▶ **YOUR TASK**: Your task is to copy the lines of the data below from the line holding "(** The replay" through the line holding "(** [rn_changed] and", inclusive, exactly and with nothing added.

· · · · ·

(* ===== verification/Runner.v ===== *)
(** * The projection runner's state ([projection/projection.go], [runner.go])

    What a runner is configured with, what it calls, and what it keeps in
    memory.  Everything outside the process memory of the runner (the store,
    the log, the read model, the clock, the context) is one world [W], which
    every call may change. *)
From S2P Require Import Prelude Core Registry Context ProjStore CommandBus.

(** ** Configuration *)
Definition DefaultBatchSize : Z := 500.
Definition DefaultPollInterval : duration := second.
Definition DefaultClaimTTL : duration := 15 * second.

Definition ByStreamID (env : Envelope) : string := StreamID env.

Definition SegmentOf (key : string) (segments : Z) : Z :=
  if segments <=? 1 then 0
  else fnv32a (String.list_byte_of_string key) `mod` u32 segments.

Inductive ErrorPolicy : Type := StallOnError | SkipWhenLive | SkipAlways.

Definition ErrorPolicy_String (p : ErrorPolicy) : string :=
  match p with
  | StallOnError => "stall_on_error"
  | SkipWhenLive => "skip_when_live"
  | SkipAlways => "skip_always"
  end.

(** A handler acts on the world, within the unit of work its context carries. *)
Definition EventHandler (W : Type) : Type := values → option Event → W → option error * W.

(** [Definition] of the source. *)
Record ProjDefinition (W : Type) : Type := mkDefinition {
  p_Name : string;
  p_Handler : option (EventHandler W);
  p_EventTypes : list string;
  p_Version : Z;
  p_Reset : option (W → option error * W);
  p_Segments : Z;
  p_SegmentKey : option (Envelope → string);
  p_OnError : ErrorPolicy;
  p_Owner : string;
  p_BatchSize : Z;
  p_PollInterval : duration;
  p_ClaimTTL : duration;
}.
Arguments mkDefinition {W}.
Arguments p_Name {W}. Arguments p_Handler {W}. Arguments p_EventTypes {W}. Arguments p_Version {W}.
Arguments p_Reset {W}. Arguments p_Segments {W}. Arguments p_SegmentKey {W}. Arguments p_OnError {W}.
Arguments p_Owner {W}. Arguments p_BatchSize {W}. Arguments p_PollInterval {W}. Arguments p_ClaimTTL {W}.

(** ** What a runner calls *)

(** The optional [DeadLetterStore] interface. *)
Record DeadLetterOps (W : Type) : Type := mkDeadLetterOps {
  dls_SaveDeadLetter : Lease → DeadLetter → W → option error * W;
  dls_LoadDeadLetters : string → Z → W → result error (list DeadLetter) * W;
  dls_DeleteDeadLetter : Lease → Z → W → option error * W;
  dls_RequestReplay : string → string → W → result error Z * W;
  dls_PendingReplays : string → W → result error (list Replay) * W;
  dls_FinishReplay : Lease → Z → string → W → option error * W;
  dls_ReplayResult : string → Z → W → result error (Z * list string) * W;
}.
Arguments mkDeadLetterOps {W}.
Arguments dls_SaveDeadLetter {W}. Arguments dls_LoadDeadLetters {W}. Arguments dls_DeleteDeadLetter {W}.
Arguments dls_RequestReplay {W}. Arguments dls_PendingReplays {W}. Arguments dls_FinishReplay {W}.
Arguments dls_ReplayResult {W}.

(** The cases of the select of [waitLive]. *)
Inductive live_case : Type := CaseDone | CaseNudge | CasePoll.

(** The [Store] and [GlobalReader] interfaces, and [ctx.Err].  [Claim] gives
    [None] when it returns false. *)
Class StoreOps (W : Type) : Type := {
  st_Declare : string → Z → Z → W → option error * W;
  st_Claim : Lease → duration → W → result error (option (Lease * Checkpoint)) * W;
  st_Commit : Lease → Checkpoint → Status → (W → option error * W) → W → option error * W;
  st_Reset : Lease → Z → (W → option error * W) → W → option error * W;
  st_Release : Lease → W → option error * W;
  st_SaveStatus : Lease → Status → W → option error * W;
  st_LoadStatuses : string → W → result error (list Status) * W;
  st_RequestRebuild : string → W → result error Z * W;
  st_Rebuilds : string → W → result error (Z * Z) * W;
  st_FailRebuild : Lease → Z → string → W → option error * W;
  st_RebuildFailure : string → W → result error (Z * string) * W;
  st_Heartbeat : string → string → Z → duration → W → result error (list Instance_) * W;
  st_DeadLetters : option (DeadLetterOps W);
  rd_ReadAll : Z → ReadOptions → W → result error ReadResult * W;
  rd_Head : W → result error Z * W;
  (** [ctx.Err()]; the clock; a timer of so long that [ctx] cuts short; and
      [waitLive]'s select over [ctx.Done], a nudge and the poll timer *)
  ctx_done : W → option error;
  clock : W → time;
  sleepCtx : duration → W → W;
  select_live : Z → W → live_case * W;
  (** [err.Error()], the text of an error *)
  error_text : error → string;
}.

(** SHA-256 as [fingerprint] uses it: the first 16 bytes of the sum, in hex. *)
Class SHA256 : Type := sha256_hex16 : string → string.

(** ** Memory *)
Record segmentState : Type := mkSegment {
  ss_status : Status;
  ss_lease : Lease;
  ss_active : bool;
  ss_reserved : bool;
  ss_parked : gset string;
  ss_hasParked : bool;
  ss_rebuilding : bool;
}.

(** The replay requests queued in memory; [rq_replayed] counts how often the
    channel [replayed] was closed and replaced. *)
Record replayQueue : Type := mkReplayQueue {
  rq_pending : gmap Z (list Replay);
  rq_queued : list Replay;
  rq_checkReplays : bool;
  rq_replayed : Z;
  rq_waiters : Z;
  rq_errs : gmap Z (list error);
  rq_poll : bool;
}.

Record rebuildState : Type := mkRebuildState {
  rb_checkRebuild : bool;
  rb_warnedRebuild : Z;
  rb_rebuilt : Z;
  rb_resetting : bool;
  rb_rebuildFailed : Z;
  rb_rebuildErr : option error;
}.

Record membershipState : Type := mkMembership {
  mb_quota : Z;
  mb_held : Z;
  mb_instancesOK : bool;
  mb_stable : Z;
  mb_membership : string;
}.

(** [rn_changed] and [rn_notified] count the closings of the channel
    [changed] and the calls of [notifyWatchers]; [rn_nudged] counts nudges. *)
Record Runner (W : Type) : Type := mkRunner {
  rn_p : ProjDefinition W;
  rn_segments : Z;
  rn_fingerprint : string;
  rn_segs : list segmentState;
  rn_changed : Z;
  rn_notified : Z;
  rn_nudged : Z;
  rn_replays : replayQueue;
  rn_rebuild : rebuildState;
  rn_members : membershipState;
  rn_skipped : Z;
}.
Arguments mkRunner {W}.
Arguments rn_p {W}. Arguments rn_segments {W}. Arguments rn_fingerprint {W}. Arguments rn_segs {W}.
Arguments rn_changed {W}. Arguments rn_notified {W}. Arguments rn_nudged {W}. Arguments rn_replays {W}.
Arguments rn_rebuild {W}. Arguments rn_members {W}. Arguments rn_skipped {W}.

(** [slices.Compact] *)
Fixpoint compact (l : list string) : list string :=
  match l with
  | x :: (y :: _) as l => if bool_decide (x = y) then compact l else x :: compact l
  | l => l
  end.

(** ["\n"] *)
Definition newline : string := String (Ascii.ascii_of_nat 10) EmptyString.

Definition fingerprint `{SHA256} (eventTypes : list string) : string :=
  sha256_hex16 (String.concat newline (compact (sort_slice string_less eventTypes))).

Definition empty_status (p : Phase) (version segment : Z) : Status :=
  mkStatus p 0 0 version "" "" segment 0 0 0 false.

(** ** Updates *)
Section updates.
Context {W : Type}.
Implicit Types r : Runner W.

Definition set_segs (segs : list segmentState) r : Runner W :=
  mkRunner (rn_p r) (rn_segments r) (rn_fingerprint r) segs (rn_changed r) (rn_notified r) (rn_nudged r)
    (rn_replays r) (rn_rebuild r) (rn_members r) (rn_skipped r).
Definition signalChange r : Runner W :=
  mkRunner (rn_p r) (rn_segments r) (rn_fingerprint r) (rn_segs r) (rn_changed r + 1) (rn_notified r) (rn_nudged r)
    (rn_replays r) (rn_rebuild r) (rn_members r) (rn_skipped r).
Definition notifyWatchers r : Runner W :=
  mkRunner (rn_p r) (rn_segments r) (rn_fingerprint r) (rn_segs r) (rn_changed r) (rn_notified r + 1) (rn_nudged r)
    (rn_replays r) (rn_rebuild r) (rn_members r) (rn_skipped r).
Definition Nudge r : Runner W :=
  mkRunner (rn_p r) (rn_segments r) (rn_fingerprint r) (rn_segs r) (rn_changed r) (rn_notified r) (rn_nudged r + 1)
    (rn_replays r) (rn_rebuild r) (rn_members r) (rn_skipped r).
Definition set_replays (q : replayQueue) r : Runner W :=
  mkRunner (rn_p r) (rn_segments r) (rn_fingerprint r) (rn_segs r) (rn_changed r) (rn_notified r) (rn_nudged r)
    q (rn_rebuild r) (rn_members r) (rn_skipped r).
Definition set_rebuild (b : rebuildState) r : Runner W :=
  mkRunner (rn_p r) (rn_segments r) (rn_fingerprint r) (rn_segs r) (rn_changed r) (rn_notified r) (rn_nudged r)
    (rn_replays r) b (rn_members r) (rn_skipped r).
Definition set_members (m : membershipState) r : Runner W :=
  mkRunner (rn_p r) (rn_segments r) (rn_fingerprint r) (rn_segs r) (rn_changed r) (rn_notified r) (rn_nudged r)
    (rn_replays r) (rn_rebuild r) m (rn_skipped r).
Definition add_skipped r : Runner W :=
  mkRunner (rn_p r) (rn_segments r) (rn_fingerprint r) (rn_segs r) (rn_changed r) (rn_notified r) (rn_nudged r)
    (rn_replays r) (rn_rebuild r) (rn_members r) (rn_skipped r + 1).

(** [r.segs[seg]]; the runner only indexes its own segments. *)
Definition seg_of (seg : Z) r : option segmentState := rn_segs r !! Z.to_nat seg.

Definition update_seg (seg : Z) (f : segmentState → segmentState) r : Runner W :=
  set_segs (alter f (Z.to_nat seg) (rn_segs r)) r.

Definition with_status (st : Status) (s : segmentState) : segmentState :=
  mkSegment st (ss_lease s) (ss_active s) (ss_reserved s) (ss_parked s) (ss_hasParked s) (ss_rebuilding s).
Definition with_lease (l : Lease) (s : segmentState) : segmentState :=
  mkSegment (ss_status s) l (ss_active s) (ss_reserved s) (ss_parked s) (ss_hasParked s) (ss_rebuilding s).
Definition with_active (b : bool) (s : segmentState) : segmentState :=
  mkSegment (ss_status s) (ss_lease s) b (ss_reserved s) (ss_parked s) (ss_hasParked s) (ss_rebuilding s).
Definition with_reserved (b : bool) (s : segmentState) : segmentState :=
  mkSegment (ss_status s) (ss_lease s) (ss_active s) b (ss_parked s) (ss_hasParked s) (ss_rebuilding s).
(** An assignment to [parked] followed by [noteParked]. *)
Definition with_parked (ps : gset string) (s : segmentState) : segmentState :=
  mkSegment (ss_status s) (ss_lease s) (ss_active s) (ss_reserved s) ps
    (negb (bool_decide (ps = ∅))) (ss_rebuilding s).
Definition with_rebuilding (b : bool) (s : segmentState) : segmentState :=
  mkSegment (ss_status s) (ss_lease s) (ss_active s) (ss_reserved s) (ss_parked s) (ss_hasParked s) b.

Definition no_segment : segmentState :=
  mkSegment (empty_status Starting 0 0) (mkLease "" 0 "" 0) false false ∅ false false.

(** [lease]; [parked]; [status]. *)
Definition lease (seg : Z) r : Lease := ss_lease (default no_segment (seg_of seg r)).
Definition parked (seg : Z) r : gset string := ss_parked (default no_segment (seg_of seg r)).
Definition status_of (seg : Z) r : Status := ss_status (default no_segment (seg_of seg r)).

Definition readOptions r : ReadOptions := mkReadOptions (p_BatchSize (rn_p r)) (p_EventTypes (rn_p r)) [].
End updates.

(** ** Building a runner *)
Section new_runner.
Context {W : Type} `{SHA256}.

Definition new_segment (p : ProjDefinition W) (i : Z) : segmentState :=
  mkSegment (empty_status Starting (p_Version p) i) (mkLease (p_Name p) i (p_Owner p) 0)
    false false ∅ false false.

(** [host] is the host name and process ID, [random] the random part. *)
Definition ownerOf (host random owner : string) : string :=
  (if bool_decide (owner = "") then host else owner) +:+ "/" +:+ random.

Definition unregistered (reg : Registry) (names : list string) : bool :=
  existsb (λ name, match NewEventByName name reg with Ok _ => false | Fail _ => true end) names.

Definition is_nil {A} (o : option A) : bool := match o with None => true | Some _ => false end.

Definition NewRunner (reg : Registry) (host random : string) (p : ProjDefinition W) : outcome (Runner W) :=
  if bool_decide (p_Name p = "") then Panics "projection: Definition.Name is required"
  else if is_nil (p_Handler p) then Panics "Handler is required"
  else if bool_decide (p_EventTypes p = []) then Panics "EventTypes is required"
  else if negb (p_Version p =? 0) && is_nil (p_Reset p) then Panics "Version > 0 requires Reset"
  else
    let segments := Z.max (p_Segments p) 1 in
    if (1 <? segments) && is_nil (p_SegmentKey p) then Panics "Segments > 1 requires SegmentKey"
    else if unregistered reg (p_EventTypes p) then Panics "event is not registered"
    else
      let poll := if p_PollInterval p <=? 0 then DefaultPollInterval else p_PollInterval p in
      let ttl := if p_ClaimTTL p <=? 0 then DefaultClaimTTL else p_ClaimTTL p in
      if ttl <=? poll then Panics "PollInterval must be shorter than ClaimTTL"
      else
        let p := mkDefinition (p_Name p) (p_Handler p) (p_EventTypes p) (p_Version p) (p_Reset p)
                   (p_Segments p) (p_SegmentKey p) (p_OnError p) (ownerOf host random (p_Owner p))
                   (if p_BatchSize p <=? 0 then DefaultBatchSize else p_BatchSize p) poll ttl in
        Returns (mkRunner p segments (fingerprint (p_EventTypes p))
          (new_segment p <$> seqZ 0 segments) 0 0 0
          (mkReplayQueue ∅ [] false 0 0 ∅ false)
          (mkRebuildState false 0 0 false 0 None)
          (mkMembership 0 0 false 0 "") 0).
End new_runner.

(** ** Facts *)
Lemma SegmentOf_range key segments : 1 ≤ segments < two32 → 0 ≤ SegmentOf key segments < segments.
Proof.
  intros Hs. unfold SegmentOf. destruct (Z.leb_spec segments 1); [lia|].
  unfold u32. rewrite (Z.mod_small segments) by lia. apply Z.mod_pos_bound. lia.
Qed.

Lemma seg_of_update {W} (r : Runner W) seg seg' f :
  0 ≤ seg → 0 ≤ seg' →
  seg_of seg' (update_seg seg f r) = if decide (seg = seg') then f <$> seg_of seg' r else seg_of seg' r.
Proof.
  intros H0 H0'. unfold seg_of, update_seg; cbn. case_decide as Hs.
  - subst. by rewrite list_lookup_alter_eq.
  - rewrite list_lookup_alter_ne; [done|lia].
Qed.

· · · · ·

▶ **WORKED SOLUTION**:
(** The replay requests queued in memory; [rq_replayed] counts how often the
    channel [replayed] was closed and replaced. *)
Record replayQueue : Type := mkReplayQueue {
  rq_pending : gmap Z (list Replay);
  rq_queued : list Replay;
  rq_checkReplays : bool;
  rq_replayed : Z;
  rq_waiters : Z;
  rq_errs : gmap Z (list error);
  rq_poll : bool;
}.

Record rebuildState : Type := mkRebuildState {
  rb_checkRebuild : bool;
  rb_warnedRebuild : Z;
  rb_rebuilt : Z;
  rb_resetting : bool;
  rb_rebuildFailed : Z;
  rb_rebuildErr : option error;
}.

Record membershipState : Type := mkMembership {
  mb_quota : Z;
  mb_held : Z;
  mb_instancesOK : bool;
  mb_stable : Z;
  mb_membership : string;
}.

(** [rn_changed] and [rn_notified] count the closings of the channel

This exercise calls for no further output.